College Teaching
College teaching is a very complex activity that cannot easily be defined or measured. Part of the reason is that teaching at any level cannot be divorced from the context in which it takes place and particularly from the teachers and learners who are involved. Good teaching in a graduate seminar in physics is not necessarily the same as good teaching in a large, introductory physics course, and it is certainly different from teaching in music or philosophy, or languages or medicine or business, whether in college or elsewhere. Another issue is that there is no single definition of good teaching. A major criterion of good teaching is, of course, the learning that results, but teachers cannot be held entirely responsible for student learning, and often, learning is as difficult to define and measure as teaching. Research on college teaching and learning has identified several factors that contribute to successful outcomes, but the presence or absence of these factors (often called dimensions, behaviors, practices, conditions, or principles) does not automatically mean that teaching is good or bad.
What is clear is that even though there are established general relationships between teaching and learning, each teaching and learning situation possesses unique characteristics and success is largely dependent on being able to capitalize on the conditions that promote learning and to avoid those factors that may impede it. The direct responsibility for success is shared by teachers and students, but this does not exempt institutions and academic units from some degree of responsibility for providing the tools, resources, and environments that allow teachers and students to maximize the benefits that result from their efforts. Indeed, the research shows how critical it is to create environments that promote and support success whether these are in traditional classrooms where teachers and students regularly meet face-to-face, or in new, virtual classrooms where teachers and students interact via the Internet and may never have such meetings.
A Short History
Since the 1950s there has been a tremendous amount of research on college teaching, and this work has become more comprehensive and productive, particularly since the early 1970s. Part of the impetus for this work came from faculty who were interested in understanding and improving teaching and learning in their classrooms. These faculty, however, were from all disciplines, and they did not have an organized body of research and theory upon which to base their investigations, experience in educational research, or criteria to guide their investigative methods and practices. Those with more specific training and experiences, for example psychologists and educational researchers, had a dual interest because research on teaching and learning not only served their own teaching but also contributed to the literature in their own disciplines. After World War II, the rapid growth of federal, state, and private funding in support of teaching and learning allowed these researchers to carry out large and comprehensive studies that formed the basis of research for the next half-century.
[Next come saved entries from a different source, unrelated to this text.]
(* ===== verification/Uuid.v ===== *)
(** * UUIDs

    A [uuid.UUID] is a 16-byte array; here it is the number those bytes spell,
    with [uuid.Nil] the zero.  Printing and parsing belong to
    github.com/google/uuid, which is not in the repository: they are operations
    of a class whose laws state the package's documentation.  The random UUIDs
    the database draws are a supply without repetition. *)

From S2P Require Import Prelude GoErrors GoMonad GoStrings.
Local Open Scope string_scope.

Abbreviation UUID := N.
Definition uuid_Nil : UUID := 0%N.

Class UuidLib := {
  uuid_String : UUID → string;
  uuid_Parse : string → res UUID;
  (** [Parse] decodes what [String] encodes, *)
  uuid_Parse_String : ∀ u, uuid_Parse (uuid_String u) = Ok u;
  (** which is never empty; *)
  uuid_String_nonempty : ∀ u, uuid_String u ≠ "";
  (** and [Parse] returns an error, it does not panic. *)
  uuid_Parse_no_panic : ∀ s msg, uuid_Parse s ≠ Panic msg;
}.

(** [uuid.MustParse]: as [Parse], but panics if the string cannot be parsed. *)
Definition uuid_MustParse `{UuidLib} (s : string) : res UUID :=
  match uuid_Parse s with
  | Err _ => Panic ("uuid: Parse(" +:+ s +:+ ")")
  | r => r
  end.

(** [gen_random_uuid()] *)
Class RandomUuid := {
  gen_random_uuid : nat → UUID;
  gen_random_uuid_inj :: Inj (=) (=) gen_random_uuid;
  gen_random_uuid_not_nil : ∀ n, gen_random_uuid n ≠ uuid_Nil;
}.

(** ** Concrete instances, on which the witnesses compute *)

Definition decimal_parse (s : string) : res UUID :=
  match Strconv.parse_digits s with
  | Some z => Ok (Z.to_N z)
  | None => Err (EText "invalid UUID")
  end.

Definition decimal_string (u : UUID) : string := Strconv.FormatInt (Z.of_N u).

Lemma decimal_parse_string u : decimal_parse (decimal_string u) = Ok u.
Proof.
  unfold decimal_parse, decimal_string, Strconv.FormatInt.
  destruct (Strconv.to_int_not_nil (Z.of_N u)) as [Hp _].
  pose proof (DecimalZ.of_to (Z.of_N u)) as Hof.
  destruct (Z.to_int (Z.of_N u)) as [d|d] eqn:E; simpl in *.
  - rewrite Strconv.parse_digits_format by congruence. rewrite Hof. by rewrite N2Z.id.
  - destruct u; discriminate.
Qed.

Lemma decimal_string_nonempty u : decimal_string u ≠ "".
Proof.
  destruct (Strconv.FormatInt_nonneg_head (Z.of_N u)) as (c & s & H & _); [lia|].
  unfold decimal_string. by rewrite H.
Qed.

Lemma decimal_parse_no_panic s msg : decimal_parse s ≠ Panic msg.
Proof. unfold decimal_parse. by case_goal. Qed.

Definition decimal_uuid : UuidLib :=
  {| uuid_Parse_String := decimal_parse_string;
     uuid_String_nonempty := decimal_string_nonempty;
     uuid_Parse_no_panic := decimal_parse_no_panic |}.

Definition counter_gen (n : nat) : UUID := N.of_nat (S n).

Lemma counter_gen_inj : Inj (=) (=) counter_gen.
Proof. intros n m H. unfold counter_gen in H. lia. Qed.

Lemma counter_gen_not_nil n : counter_gen n ≠ uuid_Nil.
Proof. unfold counter_gen, uuid_Nil. lia. Qed.

Definition counter_uuid : RandomUuid :=
  {| gen_random_uuid_inj := counter_gen_inj;
     gen_random_uuid_not_nil := counter_gen_not_nil |}.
From another quarter, the social activism and student unrest during the 1960s fueled demands that a college education should be more relevant to students’ interests and needs and more connected to real-world issues both in the personal realm of career preparation and the broad sociopolitical arena.
A third force was the growing interest in determining the extent to which higher education was fulfilling its roles. Institutional boards of trustees, state and federal governments, accrediting agencies, and others became more actively interested in the outcomes of a college education, and the matter of accountability became a more and more pressing issue as time went on. It was necessary to have ways of determining both what was happening (the instruments or processes of education) as well as what resulted (the consequences or outcomes of education). In the mid-to-late 1960s, landmark work began in the field of evaluation. Michael Scriven (1967) coined the terms formative and summative evaluation, with the former meaning evaluation for purposes of revision and improvement and the latter meaning evaluation for purposes of making decisions about the merit or worth of individuals, programs, units, or institutions. The evaluation of faculty performance and specifically of college teaching grew exponentially with early, major books on the topic contributed by Kenneth O. Doyle (1975) and John A. Centra (1979). The primary source of information for evaluating teaching was student-provided data from teacher/course evaluation questionnaires commonly referred to as student ratings ofteaching. In a series of reports, Peter Seldin documented the growth of the use of student ratings, and by the mid-1990s well over 90 percent of higher education institutions in the United States were using student ratings as part of the evaluation of college teaching.
By the mid-1980s, it became apparent that typical classroom testing was not providing sufficiently detailed information about the nature and outcomes of teaching. More specific investigation was required to truly measure learning, and the assessment movement gained momentum. In their 1993 study, Thomas A. Angelo and K. Patricia Cross provided widely used guidelines for practice, and the quality of institutional assessment has become a primary criterion used by accreditation agencies not only to determine the extent to which student learning outcomes have been achieved but also as a mechanism to help teachers and programs develop better, more measurable objectives. Without clear specification of the intended outcomes, measurement becomes difficult. As the common paraphrase notes, “If you don’t know where you’re going, you won’t know if you get there.”



It’s true that good teaching in a graduate seminar in physics is not necessarily the same as good teaching in a large, introductory physics course.